Valeurs universelles non appliquées d’office mais selon les circonstances, tolérant ou non les régimes totalitaires africains. Par exemple, après la mort du dictateur tchadien Idris Deby Itno, la France a toléré l’arrivée au pouvoir de son fils et la perpétuation du régime dictatorial aux mains de la minorité ethnique Zagawa. Au Burundi, l’Union Européenne réfléchit à la levée des sanctions économiques contre la junte militaire malgré le fait qu’aucun changement substantiel n’est intervenu dans le domaine de la démocratie, de la liberté de la presse et de la défense des droits humains.

En Afrique, la Russie est en conflit direct avec la Chine, qui depuis dix ans a perdu le continent d’assaut en déployant des moyens financiers que les secteurs privé et public russes ne peuvent imiter. La stratégie russe de contenir la Chine est simple. Se présenter comme un partenaire fort et expérimenté dans les domaines clés de l’armement, de la coopération militaire, des hydrocarbures, des minéraux et du nucléaire.

Elle joue aussi sur le sentiment anticolonial africain qui lui a permis de créer des zones d’influence fortes dans des fiefs français comme le Mali ou la République Centrafricaine, se présentant comme le garant de leur souveraineté.
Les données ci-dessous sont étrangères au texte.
(** *** Requests and responses *)

(** The export of the slate that [bytes_of] finds in the record of a role. *)
Definition slate_export (role : Role.TransactionRole) (bytes_of : LocalTransactionIntent -> bytes)
    (slate_id : uuid) : op SlateExport :=
  ensure_phrase_confirmed ;;;
  let! identity := core_identity in
  let! state := unlocked_state in
  let! index := try (find_transaction_index state slate_id role) in
  let! transaction := try (ok_or (state.(ws_transactions) !! index) CErr.TransactionNotFound) in
  let! slate := try (live_slate identity (stored_slate (bytes_of transaction) identity)) in
  mret (mkSlateExport transaction.(tx_id) slate_id (to_text slate)).
Definition slate_request_export : uuid -> op SlateExport := slate_export Role.Sender tx_request_bytes.
Definition slate_response_export : uuid -> op SlateExport := slate_export Role.Recipient tx_response_bytes.

Definition slate_request_import (random : draw) (id now : N) (text : bytes) : op TransactionSummary :=
  let! identity := core_identity in
  let! slate := try (live_slate identity (from_text text identity (tip_height identity))) in
  let! p := try (from_protocol (phase slate)) in
  try (fail_if (negb (bool_decide (p = Phase.SenderOffer))) CErr.InvalidSlateTransport) ;;;
  let slate_id := uuid_from_protocol_id (replay_key slate).(srk_slate_id) in
  let! state := unlocked_state in
  try (fail_if (existsb (fun t => bool_decide (t.(tx_slate_id) = Some slate_id)) state.(ws_transactions))
               CErr.SlateReplayConflict) ;;;
  let! body := try (from_protocol (recovery_body slate)) in
  commit random (state <| ws_transactions ::= fun l => l ++
    [imported_intent id (tip_height identity) now slate_id body.(rsb_inner).(sl_amount) (fee_noms slate)
       slate.(cs_canonical_bytes) (expires_at_height slate)] |>) ;;;
  transaction_summary id.

(** The first half of [slate_response_create]: a coordinate is used up. *)
Definition reserve_response (random : draw) (slate_id : uuid)
    : op (CoreChainIdentity * nat * ReservedRecoveryCoordinate) :=
  let! identity := core_identity in
  let! state := unlocked_state in
  let! index := try (find_transaction_index state slate_id Role.Recipient) in
  let '(state, r) := reserve_recovery_coordinate 0 ROC.ReceiveSlate state in
  let! coordinate := try (from_domain r) in
  commit random state ;;;
  mret (identity, index, coordinate).

(** The response to the request of the record at an index. *)
Definition build_response (construction : bytes) (identity : CoreChainIdentity) (index : nat)
    (coordinate : ReservedRecoveryCoordinate) : op (RecoverableRecipientParts * CanonicalSlate) :=
  let! state := unlocked_state in
  let! transaction := try (ok_or (state.(ws_transactions) !! index) CErr.TransactionNotFound) in
  let! request := try (live_slate identity (stored_slate transaction.(tx_request_bytes) identity)) in
  let! seed := try (canonical_seed state) in
  let! builder := try (from_recovery (builder_new seed identity)) in
  let! body := try (from_protocol (recovery_body request)) in
  let! material := try (from_recovery (build_recipient_response builder construction body coordinate)) in
  let! recipient := try (from_recovery (into_recipient_parts material)) in
  let! response := try (from_protocol (with_recovery_body request Phase.ReceiverResponse
                          recipient.(rrp_body) identity (tip_height identity))) in
  mret (recipient, response).

Definition slate_response_create (random random' : draw) (construction : bytes) (output_id slate_id : uuid)
    : op TransactionSummary :=
  let! reserved := reserve_response random slate_id in
  let '(identity, index, coordinate) := reserved in
  let! parts := build_response construction identity index coordinate in
  let '(recipient, response) := parts in
  let! state := unlocked_state in
  let state := add_pending_output output_id recipient.(rrp_output) state in
  let! next := try (at_index index state
    (massign (record_response output_id recipient.(rrp_output).(roo_blinding)
                response.(cs_canonical_bytes)) ;;;
     move L.ResponsePrepared Ev.RecipientResponse)) in
  commit random' next.1 ;;;
  transaction_summary next.2.(tx_id).

Definition slate_response_import (random : draw) (text : bytes) : op TransactionSummary :=
  let! identity := core_identity in
  let! response := try (live_slate identity (from_text text identity (tip_height identity))) in
  let! p := try (from_protocol (phase response)) in
  try (fail_if (negb (bool_decide (p = Phase.ReceiverResponse))) CErr.InvalidSlateTransport) ;;;
  let slate_id := uuid_from_protocol_id (replay_key response).(srk_slate_id) in
  let! state := unlocked_state in
  let! index := try (find_transaction_index state slate_id Role.Sender) in
  let! transaction := try (ok_or (state.(ws_transactions) !! index) CErr.TransactionNotFound) in
  let! request := try (live_slate identity (stored_slate transaction.(tx_request_bytes) identity)) in
  try (fail_if (negb (bool_decide (replay_key request = replay_key response))) CErr.SlateReplayConflict) ;;;
  let! next := try (at_index index state
    (massign (fun t => t <| tx_response_bytes := response.(cs_canonical_bytes) |>) ;;;
     move L.ResponseImported Ev.RecipientResponse)) in
  commit random next.1 ;;;
  transaction_summary next.2.(tx_id).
Pour convaincre les gouvernements africains du bien-fondé de la protection russe, Moscou présente le portefeuille de son engagement à protéger la Syrie contre les multiples tentatives de déstabilisation menées par les puissances occidentales, en s’engageant militairement dans le conflit syrien qui dure depuis dix ans.

En Afrique, la Russie s’inscrit dans l’héritage de l’Union Soviétique, promouvant un monde multipolaire. Moscou a été le premier à comprendre que l’Afrique jouera un rôle plus important dans l’économie mondiale dans les décennies à venir mais aussi pour l’économie russe.